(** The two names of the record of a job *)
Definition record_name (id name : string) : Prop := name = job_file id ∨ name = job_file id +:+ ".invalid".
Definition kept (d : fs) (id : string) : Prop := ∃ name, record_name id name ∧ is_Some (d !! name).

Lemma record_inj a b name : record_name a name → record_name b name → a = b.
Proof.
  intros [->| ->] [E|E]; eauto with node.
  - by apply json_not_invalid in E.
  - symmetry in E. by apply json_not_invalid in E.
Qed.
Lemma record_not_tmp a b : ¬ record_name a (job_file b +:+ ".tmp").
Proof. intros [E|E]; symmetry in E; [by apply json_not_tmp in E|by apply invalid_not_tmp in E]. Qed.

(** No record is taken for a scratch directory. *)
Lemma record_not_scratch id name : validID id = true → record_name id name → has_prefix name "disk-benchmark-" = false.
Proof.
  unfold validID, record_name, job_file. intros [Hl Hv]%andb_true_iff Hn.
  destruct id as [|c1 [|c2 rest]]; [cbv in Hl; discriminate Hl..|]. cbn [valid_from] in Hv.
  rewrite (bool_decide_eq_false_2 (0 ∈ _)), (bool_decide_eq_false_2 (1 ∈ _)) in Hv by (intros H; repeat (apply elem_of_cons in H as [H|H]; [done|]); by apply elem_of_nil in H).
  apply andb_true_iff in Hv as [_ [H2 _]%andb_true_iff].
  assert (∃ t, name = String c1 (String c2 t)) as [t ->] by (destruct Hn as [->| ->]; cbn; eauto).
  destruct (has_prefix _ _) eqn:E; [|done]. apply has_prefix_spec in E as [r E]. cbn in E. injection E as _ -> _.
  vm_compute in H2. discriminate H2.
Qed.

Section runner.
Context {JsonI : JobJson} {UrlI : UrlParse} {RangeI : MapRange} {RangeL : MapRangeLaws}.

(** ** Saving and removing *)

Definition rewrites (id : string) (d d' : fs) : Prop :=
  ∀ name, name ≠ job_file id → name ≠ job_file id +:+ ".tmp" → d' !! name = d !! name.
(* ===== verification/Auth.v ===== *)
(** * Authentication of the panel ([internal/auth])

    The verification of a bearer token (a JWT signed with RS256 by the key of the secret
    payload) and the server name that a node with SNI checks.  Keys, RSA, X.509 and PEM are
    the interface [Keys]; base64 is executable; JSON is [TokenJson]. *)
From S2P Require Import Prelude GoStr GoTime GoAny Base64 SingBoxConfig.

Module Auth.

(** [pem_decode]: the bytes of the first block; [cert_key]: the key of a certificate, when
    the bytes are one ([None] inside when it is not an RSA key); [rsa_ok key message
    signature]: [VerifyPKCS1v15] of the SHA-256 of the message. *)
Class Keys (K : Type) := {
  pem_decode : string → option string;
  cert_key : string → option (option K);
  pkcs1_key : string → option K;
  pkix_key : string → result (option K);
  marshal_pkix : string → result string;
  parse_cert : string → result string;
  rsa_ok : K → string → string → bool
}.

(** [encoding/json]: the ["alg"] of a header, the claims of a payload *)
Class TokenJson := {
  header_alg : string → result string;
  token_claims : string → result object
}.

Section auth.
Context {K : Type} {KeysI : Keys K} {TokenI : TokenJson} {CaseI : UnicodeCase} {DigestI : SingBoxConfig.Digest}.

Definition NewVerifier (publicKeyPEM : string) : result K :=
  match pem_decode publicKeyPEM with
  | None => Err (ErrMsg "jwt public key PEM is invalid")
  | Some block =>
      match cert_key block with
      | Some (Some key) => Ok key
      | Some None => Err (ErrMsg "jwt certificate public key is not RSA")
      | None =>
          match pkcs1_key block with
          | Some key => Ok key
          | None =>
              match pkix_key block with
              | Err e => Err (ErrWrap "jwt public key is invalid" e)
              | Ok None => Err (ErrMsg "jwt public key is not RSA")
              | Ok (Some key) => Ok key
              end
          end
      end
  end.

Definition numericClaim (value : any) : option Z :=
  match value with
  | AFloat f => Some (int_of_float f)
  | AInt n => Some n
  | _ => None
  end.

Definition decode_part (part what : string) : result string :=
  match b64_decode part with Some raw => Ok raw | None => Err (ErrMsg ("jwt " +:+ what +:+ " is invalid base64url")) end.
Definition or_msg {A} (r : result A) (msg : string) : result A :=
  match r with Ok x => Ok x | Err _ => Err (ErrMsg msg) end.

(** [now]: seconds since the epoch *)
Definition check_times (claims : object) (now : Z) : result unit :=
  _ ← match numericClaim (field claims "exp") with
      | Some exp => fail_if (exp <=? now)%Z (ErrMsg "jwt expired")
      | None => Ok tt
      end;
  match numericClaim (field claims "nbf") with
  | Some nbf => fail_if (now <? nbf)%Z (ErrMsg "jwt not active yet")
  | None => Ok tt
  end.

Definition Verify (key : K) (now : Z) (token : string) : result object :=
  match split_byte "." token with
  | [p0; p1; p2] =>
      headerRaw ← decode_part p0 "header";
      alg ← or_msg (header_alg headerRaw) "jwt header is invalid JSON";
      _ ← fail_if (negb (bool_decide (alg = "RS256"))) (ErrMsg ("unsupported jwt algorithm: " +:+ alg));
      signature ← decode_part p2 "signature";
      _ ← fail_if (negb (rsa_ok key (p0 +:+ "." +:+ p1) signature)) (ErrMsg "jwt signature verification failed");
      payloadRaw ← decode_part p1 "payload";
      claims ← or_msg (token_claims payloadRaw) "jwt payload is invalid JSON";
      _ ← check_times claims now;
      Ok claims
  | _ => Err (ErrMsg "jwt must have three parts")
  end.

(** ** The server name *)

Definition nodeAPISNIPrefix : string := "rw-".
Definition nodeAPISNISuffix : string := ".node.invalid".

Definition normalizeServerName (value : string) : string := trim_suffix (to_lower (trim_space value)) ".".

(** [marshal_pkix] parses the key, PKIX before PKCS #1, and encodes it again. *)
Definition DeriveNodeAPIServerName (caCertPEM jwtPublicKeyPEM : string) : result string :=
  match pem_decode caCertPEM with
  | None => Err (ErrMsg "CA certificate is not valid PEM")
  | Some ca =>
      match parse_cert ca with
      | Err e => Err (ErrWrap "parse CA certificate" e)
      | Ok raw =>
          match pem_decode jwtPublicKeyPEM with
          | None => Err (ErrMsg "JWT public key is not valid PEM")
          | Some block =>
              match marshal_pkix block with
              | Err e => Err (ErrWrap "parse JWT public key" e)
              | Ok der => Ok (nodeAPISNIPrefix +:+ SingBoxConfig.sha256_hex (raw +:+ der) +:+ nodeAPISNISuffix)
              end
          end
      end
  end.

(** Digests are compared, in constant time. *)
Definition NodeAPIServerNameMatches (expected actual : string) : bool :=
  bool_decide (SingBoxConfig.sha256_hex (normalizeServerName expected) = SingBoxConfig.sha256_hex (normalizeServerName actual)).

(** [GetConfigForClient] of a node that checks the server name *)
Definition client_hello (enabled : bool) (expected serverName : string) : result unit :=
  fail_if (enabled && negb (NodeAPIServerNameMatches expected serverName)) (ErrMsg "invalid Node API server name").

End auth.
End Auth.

----------------

[TASK]
From the entries above, show each line that includes the string "Prop".

[FINISHED TASK]
Definition record_name (id name : string) : Prop := name = job_file id ∨ name = job_file id +:+ ".invalid".
Definition kept (d : fs) (id : string) : Prop := ∃ name, record_name id name ∧ is_Some (d !! name).
Definition rewrites (id : string) (d d' : fs) : Prop :=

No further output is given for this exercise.